##### EXTRACTED INFORMATION

(** * pyerz: file selection, comment stripping and paginated layout

    A shallow embedding of [pyerz/pyerz.py]: the [CodeFinder] that walks the
    source directories, the [CodeWriter] that drops blank and comment lines,
    wraps the remaining code lines and paginates them, and the parts of
    [main] that prepare their inputs.

    Python values are modelled as follows.
    - [str] is a list of Unicode code points ([N]); the literals used below
      are ASCII, where a code point is the byte.
    - [int] is [Z]; [len] is [Z.of_nat (length _)].
    - Exceptions are the [Raise] branch of [result].
    - The docx document is the list of body paragraphs appended to it, each
      with the text of its single run and whether a page break was added to
      that run.  Fonts and spacings are written to the paragraph and never
      read back; they are left out.
    - A file is the list of lines its reader yields. *)

From Stdlib Require Import ZArith NArith String Ascii Bool Lia List.
Import ListNotations.

Open Scope Z_scope.

(** ** Exceptions *)

Inductive exn : Type :=
| ZeroDivisionError
| IndexError
| ValueError.

Inductive result (A : Type) : Type :=
| Ok (a : A)
| Raise (e : exn).

Arguments Ok {A} a.
Arguments Raise {A} e.

Definition bind {A B : Type} (m : result A) (k : A -> result B) : result B :=
  match m with
  | Ok a => k a
  | Raise e => Raise e
  end.

Notation "x <- m ;; k" := (bind m (fun x => k))
  (at level 61, m at next level, right associativity).

(** ** Python strings *)

Module PyStr.

Definition char : Type := N.
Definition str : Type := list char.

(** An ASCII literal as a Python string. *)
Definition lit (s : string) : str := map N_of_ascii (list_ascii_of_string s).

Definition len (s : str) : Z := Z.of_nat (length s).

Definition char_eqb (a b : char) : bool := N.eqb a b.

Fixpoint eqb (a b : str) : bool :=
  match a, b with
  | [], [] => true
  | x :: a', y :: b' => char_eqb x y && eqb a' b'
  | _, _ => false
  end.

(** [str.isspace] for one character: the code points Python treats as
    whitespace in [strip], [lstrip] and [rstrip]. *)
Definition isspace (c : char) : bool :=
  (((9 <=? c) && (c <=? 13)) || ((28 <=? c) && (c <=? 32))
   || (c =? 133) || (c =? 160) || (c =? 5760)
   || ((8192 <=? c) && (c <=? 8202))
   || (c =? 8232) || (c =? 8233) || (c =? 8239) || (c =? 8287)
   || (c =? 12288))%N.
(** X14: when the edits of a burst left the model dirty and the save throws, or the
    pending-changes signal that follows it is [false], every call of the
    burst resolves to [false], whether or not its own edit applied; [save()]
    was called once and the provider is at rest.  After a save that threw,
    the edits are not rolled back: the model is the edited one, still
    dirty. *)
Theorem failed_save_fails_the_whole_batch (env : Env) (w : World) (st : State)
    (m : MonacoEditorModel) (ws : list Write) (fuel : nat) :
  idle st -> model st = Some m -> dirty m = false -> ws <> [] ->
  Forall (in_domain env) ws -> 5 * length ws + 8 <= fuel ->
  let es := entries (next_id st) ws in
  let m' := edited env m es in
  let final := drive env w fuel (run env st (call <$> ws)) in
  dirty m' = true -> save_succeeds w && changes_reported w = false ->
  idle final /\
  saves final = S (saves st) /\
  (forall e, e ∈ es -> result final (editResolver e) = Some false) /\
  (save_succeeds w = false -> model final = Some m') /\
  (save_succeeds w = true -> model final = Some (saved m')).
Proof.
  intros I Hm Hd Hne Hdom Hf es m' final Hd' Hw.
  destruct (burst_results env w st m ws fuel I Hm Hd Hne Hdom Hf)
    as (If & Htx & Hmo & Hsa & _ & _ & Ho).
  fold es m' final in If, Htx, Hmo, Hsa, Ho. clearbody final.
  unfold success in Htx. rewrite Hd' in Htx, Hmo, Hsa. rewrite Hw in Htx.
  split; [exact If|]. split; [lia|]. split; [|split].
  - intros e He. apply list_elem_of_lookup in He as [i Hi].
    destruct (statuses_lookup env es m i e Hi) as [a Ha].
    specialize (Ho i e a Hi Ha). unfold result. rewrite Ho.
    destruct a; simpl; [exact Htx|done|done].
  - intros Hs. by rewrite Hmo, Hs.
  - intros Hs. by rewrite Hmo, Hs.
Qed.
(** * Insurance data simulator: logger utility and simulation loop

    A shallow embedding of [data-generator/logger_utility.py] and
    [data-generator/Simulator.py], with the properties of the log-file
    lifecycle, the configuration loader, the record generator and the
    simulation loop stated and proved over it.

    Conventions.
    - A naive [datetime] is an integer number of microseconds ([Z]) counted
      from 1970-01-01 00:00:00 on the local clock; a [timedelta] of [d] days
      is [d * 86_400_000_000] microseconds.
    - A text ([str]) is the sequence of the bytes of its UTF-8 encoding.
    - A directory is a finite map from entry names to files ([gmap]).
    - Everything the program reads from outside (the clock, the operating
      system's answers, the process environment, the random source, the
      document store, signals) is an explicit argument; everything it
      writes (log records, printed lines, inserted documents) is an explicit
      result. *)

From Stdlib Require Import ZArith String Ascii List Bool Lia Floats Uint63.
From stdpp Require Import gmap strings list fin_maps pretty.

Local Open Scope string_scope.
Local Open Scope list_scope.
Local Open Scope Z_scope.

(** ** Python string helpers *)

(** [s.endswith(suffix)] *)
Definition endswith (s suffix : string) : bool :=
  let n := String.length s in
  let m := String.length suffix in
  if (m <=? n)%nat then String.eqb (substring (n - m) m s) suffix else false.

(** ** Exceptions

    One constructor per class the program tells apart; a constructor stands
    for the class and its subclasses.  [KeyboardInterrupt] derives from
    [BaseException] only, the others from [Exception]. *)
Inductive exn :=
  | KeyboardInterrupt
  | ValueError (msg : string)
  | OverflowError (msg : string)
  | OSError (msg : string)
  | ConnectionFailure (msg : string)
  | DuplicateKeyError (msg : string)
  | WriteConcernError (msg : string)
  | InvalidName (msg : string)
  | OtherException (msg : string).

(** [str(e)] *)
Definition exn_str (e : exn) : string :=
  match e with
  | KeyboardInterrupt => ""
  | ValueError m | OverflowError m | OSError m | ConnectionFailure m
  | DuplicateKeyError m | WriteConcernError m | InvalidName m
  | OtherException m => m
  end.

Definition is_Exception (e : exn) : bool :=
  match e with KeyboardInterrupt => false | _ => true end.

##########

▶ _AIM OF THE TASK_
Using the data above, reproduce exactly the lines from the line that contains "(** An ASCII literal as a Python string. *)" through the line that contains "(c =? 8287)", including both.

▶ _WRITTEN ANSWER_
(** An ASCII literal as a Python string. *)
Definition lit (s : string) : str := map N_of_ascii (list_ascii_of_string s).

Definition len (s : str) : Z := Z.of_nat (length s).

Definition char_eqb (a b : char) : bool := N.eqb a b.

Fixpoint eqb (a b : str) : bool :=
  match a, b with
  | [], [] => true
  | x :: a', y :: b' => char_eqb x y && eqb a' b'
  | _, _ => false
  end.

(** [str.isspace] for one character: the code points Python treats as
    whitespace in [strip], [lstrip] and [rstrip]. *)
Definition isspace (c : char) : bool :=
  (((9 <=? c) && (c <=? 13)) || ((28 <=? c) && (c <=? 32))
   || (c =? 133) || (c =? 160) || (c =? 5760)
   || ((8192 <=? c) && (c <=? 8202))
   || (c =? 8232) || (c =? 8233) || (c =? 8239) || (c =? 8287)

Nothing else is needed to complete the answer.